Il regardait Tony qui parut soudain inconfortable. Le milliardaire jeta un coup d'œil à Natasha, dont l'expression était indéchiffrable, avant d'être brusquement captivé par la manière dont le café bougeait dans sa tasse lorsqu'il la faisait tourner.

« C'est que… je n'ai aucune idée de comment le contacter, » avoua-t-il piteusement après un temps.

Clint étouffa un son qui aurait pu être ou ne pas être un rire. Tony prit la mouche immédiatement :

« Parce que toi tu as son numéro de portable peut-être, Legolas ? cingla-t-il.

- Non, répondit l'intéressé sans élever la voix ou baisser son journal. Mais si je devais trouver un moyen d'entrer en contact avec le Cap', je sais par où je commencerais. »

Bruce échangea un regard intrigué avec Tony. Pendant quelques instants, ils firent tous les deux marcher leurs méninges pour trouver comment Clint s'y prendrait et s'ils pouvaient utiliser ce moyen eux-mêmes. Bruce écarta rapidement le réseau de l'ancien SHIELD ; d'après ce qu'il avait pu comprendre, Steve n'était pas prêt de seulement envisager l'idée de s'y raccrocher. Et soudain, le même éclair de compréhension doucha les deux amis et ils se tournèrent d'un seul mouvement vers Natasha.

Cette dernière soupira.

« Pourquoi est-ce que tu ne l'as pas contacté il y a, genre, trois mois ? accusa Tony. Je l'ai pas fait parce que je ne pouvais pas le faire, mais toi ? On aurait carrément pu lui trouver quelque chose à faire dans cette croisade qu'il a commencée.

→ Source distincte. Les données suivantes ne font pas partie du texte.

(** C2. The two-argument [set_char_size(pt, dpi)] is the four-argument
    call with width 0, height [pt * 64] (a [uint32_t] product), horizontal
    resolution 0 and vertical resolution [dpi]: the same program, hence the
    same single engine call, the same outcome and the same engine memory
    afterwards; with [dpi] left out it is the call with [dpi = 96]. *)
Theorem set_char_size_pt_is_four_argument_call
    (f : Face) (pt dpi : uint32_t) (w : World) :
  Face.set_char_size_pt f pt dpi
    = Face.set_char_size f 0 (uint32_mul pt 64) 0 dpi /\
  exec (Face.set_char_size_pt f pt dpi) w
    = exec (Face.set_char_size f 0 (uint32_mul pt 64) 0 dpi) w /\
  trace (exec (Face.set_char_size_pt f pt dpi) w)
    = [FT_Set_Char_Size (_face f) 0 (uint32_mul pt 64) 0 dpi] /\
  Face.set_char_size_pt_default f pt = Face.set_char_size_pt f pt 96 /\
  trace (exec (Face.set_char_size_pt_default f pt) w)
    = [FT_Set_Char_Size (_face f) 0 (uint32_mul pt 64) 0 96].
Proof.
  repeat split.
  - unfold Face.set_char_size_pt, Face.set_char_size.
    rewrite exec_bind_call. cbn [trace].
    now destruct (nonzero _).
  - unfold Face.set_char_size_pt_default, Face.set_char_size_pt,
      Face.set_char_size, default_dpi.
    rewrite exec_bind_call. cbn [trace].
    now destruct (nonzero _).
Qed.

(** C4. The destructors of [Face] and [Library] make their one release call
    and return normally whatever code it gave: the run ends in [Returned],
    never in [Thrown], with the engine left as the release call left it. *)
Theorem destructors_discard_release_code
    (f : Face) (l : Library) (w : World) :
  exec (Face.dtor f) w
    = mkRun (Returned tt) (snd (ft_call (FT_Done_Face (_face f)) w))
            [FT_Done_Face (_face f)] /\
  exec (Library.dtor l) w
    = mkRun (Returned tt) (snd (ft_call (FT_Done_FreeType (_library l)) w))
            [FT_Done_FreeType (_library l)] /\
  (forall e, outcome (exec (Face.dtor f) w) <> Thrown e) /\
  (forall e, outcome (exec (Library.dtor l) w) <> Thrown e).
Proof.
  assert (HF : exec (Face.dtor f) w
    = mkRun (Returned tt) (snd (ft_call (FT_Done_Face (_face f)) w))
            [FT_Done_Face (_face f)]).
  { unfold Face.dtor. rewrite exec_bind_call. now destruct (nonzero _). }
  assert (HL : exec (Library.dtor l) w
    = mkRun (Returned tt) (snd (ft_call (FT_Done_FreeType (_library l)) w))
            [FT_Done_FreeType (_library l)]).
  { unfold Library.dtor. rewrite exec_bind_call. now destruct (nonzero _). }
  repeat split; try assumption; intros e; [rewrite HF | rewrite HL];
    discriminate.
Qed.

(** C6. The generic exception built from an error code (any code, so every
    nonzero one) has as its message the engine's description of that code,
    [FT_Error_String error]; the derived exception gets its message the
    same way, from the invalid-character-code constant. *)
Theorem Exception_message_is_engine_description (error : FT_Error) :
  what (Exception error) = FT_Error_String error /\
  code (Exception error) = None /\
  (forall c : CharCode,
     what (InvalidCharCodeException c)
       = FT_Error_String FT_Err_Invalid_Character_Code).
Proof. repeat split. Qed.

(** C5. Each fallible operation other than teardown (constructing a
    [Library], [new_face], [set_char_size], [load_glyph], [render]) makes
    exactly one engine call and tests its code at once: a nonzero code ends
    the run with the generic exception of that code, a zero code with a
    normal return of the real result; the engine is left as that one call
    left it, and there is no third way out. *)
Theorem fallible_operations_check_at_once (w : World) :
  checked_at_once (exec Library.ctor w) FT_Init_FreeType
    (init_error w) (snd (ft_call FT_Init_FreeType w))
    (mkLibrary (init_handle w)) /\
  (forall (l : Library) (path : string) (index : FT_Long),
     let c := FT_New_Face (_library l) path index in
     checked_at_once (exec (Library.new_face l path index) w) c
       (fst (fst (ft_call c w))) (snd (ft_call c w))
       (mkFace (snd (fst (ft_call c w))))) /\
  (forall (f : Face) (width height horz_res vert_res : uint32_t),
     let c := FT_Set_Char_Size (_face f) width height horz_res vert_res in
     checked_at_once
       (exec (Face.set_char_size f width height horz_res vert_res) w) c
       (fst (ft_call c w)) (snd (ft_call c w)) tt) /\
  (forall (f : Face) (index flags : FT_UInt32),
     let c := FT_Load_Glyph (_face f) index flags in
     checked_at_once (exec (Face.load_glyph f index flags) w) c
       (fst (ft_call c w)) (snd (ft_call c w))
       (mkGlyph (ft_load (face_glyph (_face f)) (snd (ft_call c w))))) /\
  (forall (g : Glyph) (renderMode : FT_Render_Mode),
     let c := FT_Render_Glyph (_glyph g) renderMode in
     checked_at_once (exec (Glyph.render g renderMode) w) c
       (fst (ft_call c w)) (snd (ft_call c w)) tt).
Proof.
  split; [apply Library_ctor_checked |].
  split; [intros; apply new_face_checked |].
  unfold checked_at_once.
  split; [| split]; intros; cbv zeta.
  - unfold Face.set_char_size. rewrite exec_bind_call.
    by_error_code
      (fst (ft_call (FT_Set_Char_Size (_face f) width height horz_res vert_res) w)).
  - unfold Face.load_glyph. rewrite exec_bind_call.
    by_error_code (fst (ft_call (FT_Load_Glyph (_face f) index flags) w)).
  - unfold Glyph.render. rewrite exec_bind_call.
    by_error_code (fst (ft_call (FT_Render_Glyph (_glyph g) renderMode) w)).
Qed.

(** C7. Constructing a [Library] initialises the engine (one call of
    [FT_Init_FreeType]) and throws the generic exception of the code when
    that code is not zero; given that the engine reports success only with
    a library stored, every [Library] the constructor returns holds a
    non-null handle: a failed construction is a throw, never an object with
    a null handle. *)
Theorem Library_ctor_raises_or_holds_handle (w : World) :
  init_contract ->
  let r := exec Library.ctor w in
  trace r = [FT_Init_FreeType] /\
  (init_error w <> 0 -> outcome r = Thrown (Exception (init_error w))) /\
  (init_error w = 0 -> outcome r = Returned (mkLibrary (init_handle w))) /\
  (forall l : Library, outcome r = Returned l -> _library l <> nullptr).
Proof.
  intros Hinit r.
  destruct (Library_ctor_checked w) as (Ht & _ & Hne & Hz).
  fold r in Ht, Hne, Hz.
  repeat split; try assumption.
  intros l Hl.
  destruct (Z.eq_dec (init_error w) 0) as [Hzero | Hnonzero].
  - rewrite (Hz Hzero) in Hl. injection Hl as <-. cbn. now apply Hinit.
  - rewrite (Hne Hnonzero) in Hl. discriminate.
Qed.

- Steve a suffisamment de préoccupations pour ne pas nous ajouter à la liste, répondit l'espionne d'un ton sans appel. Plus, il aide parfaitement au démantèlement d'Hydra de son côté.

- Oui, mais il pourrait participer au démantèlement d'Hydra avec nous, ce qui est quand même carrément plus classe, insista le milliardaire. Et il arrêterait de chasser une chimère. »

Sa remarque ne plut pas à Natasha qui essayait à présent de l'écorcher télépathiquement, à en croire son regard noir. Mais avant qu'elle n'eût eu le temps de lui faire ravaler ses paroles, Clint intervint :

« Ce serait vraiment profitable de mieux se coordonner avec Cap', dit-il comme s'il parlait de la pluie et du beau temps, tournant nonchalamment une page de son journal.

- D'accord, céda-t-elle en sortant son téléphone. Mais si l'un de vous mentionne Barnes, je raccroche et vous vous débrouillez. »

La menace était surtout adressée à Tony, mais elle demanda néanmoins une confirmation de Bruce par un froncement de sourcil dans sa direction. Il hocha la tête, de même que le milliardaire, et, satisfaite, elle posa son téléphone au centre de la table après avoir sélectionné un contact. Plusieurs sonneries plus tard, on décrocha :

« Allô ?

- Sam ? fit Natasha, son froncement de sourcil n'ayant soudain plus rien à voir avec de la colère. Pourquoi tu réponds au téléphone de Steve ? »

A ça, Clint posa son journal et darda un regard inquiet sur sa partenaire. Bruce était confus ; qui était Sam déjà ?

« Il dort, répondit le haut-parleur. Et depuis Caracas, je sais que ne pas répondre quand tu l'appelles déclenche des événements que personne n'apprécie, surtout pas les autorités locales.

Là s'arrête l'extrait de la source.